*** Opening DATA FOR THE TASK ***

Lemma ParseUint_loop_inr (base0 : bool) (base cutoff maxVal : Z) (s : list Z)
    (n : Z) (u : bool) (v : Z) (k : NumErrKind) :
  ParseUint_loop base0 base cutoff maxVal s n u = inr (v, k) ->
  (v = 0 /\ k = ErrSyntax) \/ (v = maxVal /\ k = ErrRange).
Proof.
  revert n u. induction s as [|c s IH]; intros n u; simpl; [done |].
  destruct ((c =? 95) && base0); [apply IH |].
  destruct (if (48 <=? c) && (c <=? 57) then _ else _) as [d|]; [| intros [= <- <-]; auto].
  destruct (base <=? d); [intros [= <- <-]; auto |].
  destruct (cutoff <=? n); [intros [= <- <-]; auto |].
  destruct (_ || _); [intros [= <- <-]; auto | apply IH].
Qed.

Lemma bytes_string_of_bytes (l : list Z) :
  Forall (fun c => 0 <= c < 256) l -> bytes (string_of_bytes l) = l.
Proof.
  induction 1 as [|c l Hc _ IH]; simpl; [done |].
  by rewrite byte_of_ascii_of, IH.
Qed.

Lemma all_digits_bytes (ds : list Z) :
  all_digits ds -> bytes (string_of_bytes ds) = ds.
Proof.
  intros Hd. apply bytes_string_of_bytes.
  eapply Forall_impl; [exact Hd |]. simpl. lia.
Qed.

Lemma byte_of_minus (c : ascii) : (byte_of c =? 45) = Ascii.eqb c "-".
Proof. by destruct c as [[] [] [] [] [] [] [] []]. Qed.

(** The digit loop stops with the largest value and a range error on
    decimal digits whose value does not fit in 64 bits. *)
Lemma ParseUint_loop_overflow (ds : list Z) (n : Z) :
  all_digits ds -> 0 <= n <= maxUint64 -> maxUint64 < dec_value ds n ->
  ParseUint_loop true 10 (maxUint64 / 10 + 1) maxUint64 ds n false
  = inr (maxUint64, ErrRange).
Proof.
  revert n. induction ds as [|c ds IH]; intros n Hd Hn Hmax; simpl.
  { unfold dec_value in Hmax. simpl in Hmax. lia. }
  inversion Hd as [|? ? Hc Hds]; subst.
  change (dec_value (c :: ds) n) with (dec_value ds (n * 10 + (c - 48))) in Hmax.
  unfold maxUint64 in *.
  replace (c =? 95) with false by lia. simpl.
  replace ((48 <=? c) && (c <=? 57)) with true by lia.
  replace (10 <=? c - 48) with false by lia.
  change ((2 ^ 64 - 1) / 10 + 1) with 1844674407370955162.
  destruct (Z.leb_spec 1844674407370955162 n) as [Hcut | Hcut]; [done |].
  unfold wrap64.
  rewrite (Z.mod_small (n * 10)) by lia.
  destruct (Z.ltb_spec (n * 10 + (c - 48)) (2 ^ 64)) as [Hfit | Hwrap].
  - rewrite (Z.mod_small (n * 10 + (c - 48))) by lia.
    replace (n * 10 + (c - 48) <? n * 10) with false by lia.
    replace (2 ^ 64 - 1 <? n * 10 + (c - 48)) with false by lia. simpl.
    apply IH; [done | lia | done].
  - replace ((n * 10 + (c - 48)) mod 2 ^ 64) with (n * 10 + (c - 48) - 2 ^ 64).
    2:{ apply Z.mod_unique with 1; lia. }
    by replace (n * 10 + (c - 48) - 2 ^ 64 <? n * 10) with true by lia.
Qed.

(** [ParseUint] on decimal digits: their value when it fits in 64 bits,
    the largest [uint64] and a range error when it does not. *)
Lemma ParseUint_decimal (ds : list Z) :
  decimal_digits ds ->
  strconv_ParseUint (string_of_bytes ds) 0 64 =
  if dec_value ds 0 <=? maxUint64 then (dec_value ds 0, None)
  else (maxUint64, Some (NumError "ParseUint" (string_of_bytes ds) ErrRange)).
Proof.
  intros [Hd (c0 & tl & -> & Hc0)].
  unfold strconv_ParseUint. rewrite (all_digits_bytes _ Hd).
  change (2 <=? 0) with false. change (0 =? 0) with true. cbn [andb].
  replace (c0 =? 48) with false by lia.
  change (64 =? 0) with false. cbv iota.
  change ((64 <? 0) || (64 <? 64)) with false. cbv iota.
  change (wrap64 (wrap64 (2 ^ 64) - 1)) with maxUint64.
  destruct (Z.leb_spec (dec_value (c0 :: tl) 0) maxUint64) as [Hfit | Hover].
  - by rewrite ParseUint_loop_digits; [| done | lia | done].
  - by rewrite ParseUint_loop_overflow; [| done | unfold maxUint64; lia | done].
Qed.

(** [ParseUint] on a text that does not begin a number. *)
Lemma ParseUint_no_number (s : string) :
  no_number s ->
  strconv_ParseUint s 0 64 = (0, Some (NumError "ParseUint" s ErrSyntax)).
Proof.
  unfold no_number, strconv_ParseUint.
  destruct (bytes s) as [|c0 tl]; [done |]. intros [Hnd Hnu].
  change (2 <=? 0) with false. change (0 =? 0) with true. cbn [andb].
  replace (c0 =? 48) with false by lia.
  change (64 =? 0) with false. cbv iota.
  change ((64 <? 0) || (64 <? 64)) with false. cbv iota.
  cbn [ParseUint_loop].
  replace (c0 =? 95) with false by lia. cbn [andb].
  replace ((48 <=? c0) && (c0 <=? 57)) with false by lia.
  destruct ((97 <=? lower c0) && (lower c0 <=? 122)) eqn:Hl; [| done].
  by replace (10 <=? lower c0 - 97 + 10) with true by lia.
Qed.

(** A failing [ParseUint(s, 0, 64)] returns 0 beside a syntax error and
    the largest [uint64] beside a range error. *)
Lemma ParseUint_error (s : string) (v : Z) (e : error) :
  strconv_ParseUint s 0 64 = (v, Some e) ->
  (v = 0 /\ e = NumError "ParseUint" s ErrSyntax) \/
  (v = maxUint64 /\ e = NumError "ParseUint" s ErrRange).
Proof.
  unfold strconv_ParseUint. destruct (bytes s) as [|c0 tl]; [intros [= <- <-]; auto |].
  change (2 <=? 0) with false. change (0 =? 0) with true. cbn [andb].
  set (p := if c0 =? 48 then _ else _).
  assert (exists b ds, p = Some (b, ds)) as (b & ds & ->).
  { subst p. destruct (c0 =? 48); [| eauto].
    destruct tl as [|c1 [|c2 tl]]; eauto.
    destruct (lower c1 =? 98); [eauto |].
    destruct (lower c1 =? 111); [eauto |].
    destruct (lower c1 =? 120); eauto. }
  change (64 =? 0) with false. cbv iota.
  change ((64 <? 0) || (64 <? 64)) with false. cbv iota.
  change (wrap64 (wrap64 (2 ^ 64) - 1)) with maxUint64.
  destruct (ParseUint_loop _ _ _ _ _ _ _) as [[n us] | [v' k]] eqn:Hl.
  - destruct (us && _); [intros [= <- <-]; auto | done].
  - intros [= <- <-].
    destruct (ParseUint_loop_inr _ _ _ _ _ _ _ _ _ Hl) as [[-> ->] | [-> ->]]; auto.
Qed.

(** The clamping of [ParseInt] on the magnitude [un]. *)
Lemma ParseInt_clamp (s : string) (neg : bool) (un v : Z) (e : error) :
  (if negb neg && (2 ^ 63 <=? un)
   then (to_int64 (2 ^ 63 - 1), Some (NumError "ParseInt" s ErrRange))
   else if neg && (2 ^ 63 <? un)
     then (to_int64 (- to_int64 (2 ^ 63)), Some (NumError "ParseInt" s ErrRange))
     else (if neg then to_int64 (- to_int64 un) else to_int64 un, None)) = (v, Some e) ->
  v = (if neg then - 2 ^ 63 else 2 ^ 63 - 1) /\ e = NumError "ParseInt" s ErrRange.
Proof.
  destruct neg; cbn [negb andb].
  - destruct (2 ^ 63 <? un); [by intros [= <- <-] | done].
  - destruct (2 ^ 63 <=? un); [by intros [= <- <-] | done].
Qed.

(** A failing [ParseInt(s, 0, 64)] returns 0 beside a syntax error;
    beside a range error it returns the bound of [int64] on the side of the
    sign: the least [int64] for a text that begins with a minus sign, the
    largest otherwise. *)
Lemma ParseInt_error (s : string) (v : Z) (e : error) :
  strconv_ParseInt s 0 64 = (v, Some e) ->
  (v = 0 /\ e = NumError "ParseInt" s ErrSyntax) \/
  (v = (if strings_HasPrefix s "-" then - 2 ^ 63 else 2 ^ 63 - 1) /\
   e = NumError "ParseInt" s ErrRange).
Proof.
  unfold strconv_ParseInt. destruct s as [|c s']; [intros [= <- <-]; auto |].
  destruct (strconv_ParseUint _ 0 64) as [un err] eqn:HP.
  change (64 =? 0) with false. cbv iota.
  change (wrap64 (2 ^ (64 - 1))) with (2 ^ 63).
  cbn [strings_HasPrefix]. rewrite <- byte_of_minus.
  set (neg := byte_of c =? 45) in *.
  replace (if (if neg then true else false) then - 2 ^ 63 else 2 ^ 63 - 1)
    with (if neg then - 2 ^ 63 else 2 ^ 63 - 1) by (by destruct neg).
  destruct err as [e' |]; [| intros HH; right; by apply ParseInt_clamp in HH].
  destruct (ParseUint_error _ _ _ HP) as [[-> ->] | [-> ->]].
  - intros [= <- <-]. auto.
  - intros HH; right; by apply ParseInt_clamp in HH.
Qed.

(** [ParseInt] on a text whose part after the sign does not begin a
    number. *)
Lemma ParseInt_no_number (s : string) :
  no_number (unsigned_part s) ->
  strconv_ParseInt s 0 64 = (0, Some (NumError "ParseInt" s ErrSyntax)).
Proof.
  unfold strconv_ParseInt, unsigned_part. destruct s as [|c s']; [done |].
  intros Hn. by rewrite (ParseUint_no_number _ Hn).
Qed.

(** [ParseInt] on decimal digits after an optional plus sign, when their
    value is above the largest [int64]. *)
Lemma ParseInt_decimal_above (ds : list Z) (s : string) :
  decimal_digits ds -> 2 ^ 63 <= dec_value ds 0 ->
  s = string_of_bytes ds \/ s = String "+" (string_of_bytes ds) ->
  strconv_ParseInt s 0 64 = (2 ^ 63 - 1, Some (NumError "ParseInt" s ErrRange)).
Proof.
  intros Hdec Hv Hs.
  assert (exists c s', s = String c s' /\ (byte_of c =? 45) = false /\
            (if (byte_of c =? 43) || (byte_of c =? 45) then s' else s) = string_of_bytes ds)
    as (c & s' & Hs' & Hm & Hdig).
  { destruct Hs as [-> | ->].
    - destruct Hdec as [Hd (c0 & tl & -> & Hc0)].
      inversion Hd as [|? ? Hc _]; subst. simpl.
      eexists _, _. split; [reflexivity |].
      rewrite byte_of_ascii_of by lia.
      split; [lia |]. by replace ((c0 =? 43) || (c0 =? 45)) with false by lia.
    - by eexists _, _. }
  clear Hs. subst s. unfold strconv_ParseInt. rewrite Hm.
  rewrite Hm in Hdig. rewrite Hdig, (ParseUint_decimal _ Hdec).
  change (64 =? 0) with false. cbv iota.
  change (wrap64 (2 ^ (64 - 1))) with (2 ^ 63). cbn [negb andb].
  destruct (Z.leb_spec (dec_value ds 0) maxUint64) as [Hfit | Hover].
  - by replace (2 ^ 63 <=? dec_value ds 0) with true by lia.
  - done.
Qed.

(** [ParseInt] on decimal digits after a minus sign, when their value is
    above the magnitude of the least [int64]. *)
Lemma ParseInt_decimal_below (ds : list Z) :
  decimal_digits ds -> 2 ^ 63 < dec_value ds 0 ->
  strconv_ParseInt (String "-" (string_of_bytes ds)) 0 64
  = (- 2 ^ 63, Some (NumError "ParseInt" (String "-" (string_of_bytes ds)) ErrRange)).
Proof.
  intros Hdec Hv. unfold strconv_ParseInt.
  change (byte_of "-" =? 45) with true. change (byte_of "-" =? 43) with false.
  cbn [orb]. rewrite (ParseUint_decimal _ Hdec).
  change (64 =? 0) with false. cbv iota.
  change (wrap64 (2 ^ (64 - 1))) with (2 ^ 63). cbn [negb andb].
  destruct (Z.leb_spec (dec_value ds 0) maxUint64) as [Hfit | Hover].
  - by replace (2 ^ 63 <? dec_value ds 0) with true by lia.
  - done.
Qed.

*** Closing DATA FOR THE TASK ***

TASK BRIEF -> As you read the records above, find each line that contains "eauto" and copy it.

RESPONSE TO THE TASK ->
  { subst p. destruct (c0 =? 48); [| eauto].
    destruct tl as [|c1 [|c2 tl]]; eauto.
    destruct (lower c1 =? 98); [eauto |].
    destruct (lower c1 =? 111); [eauto |].
    destruct (lower c1 =? 120); eauto. }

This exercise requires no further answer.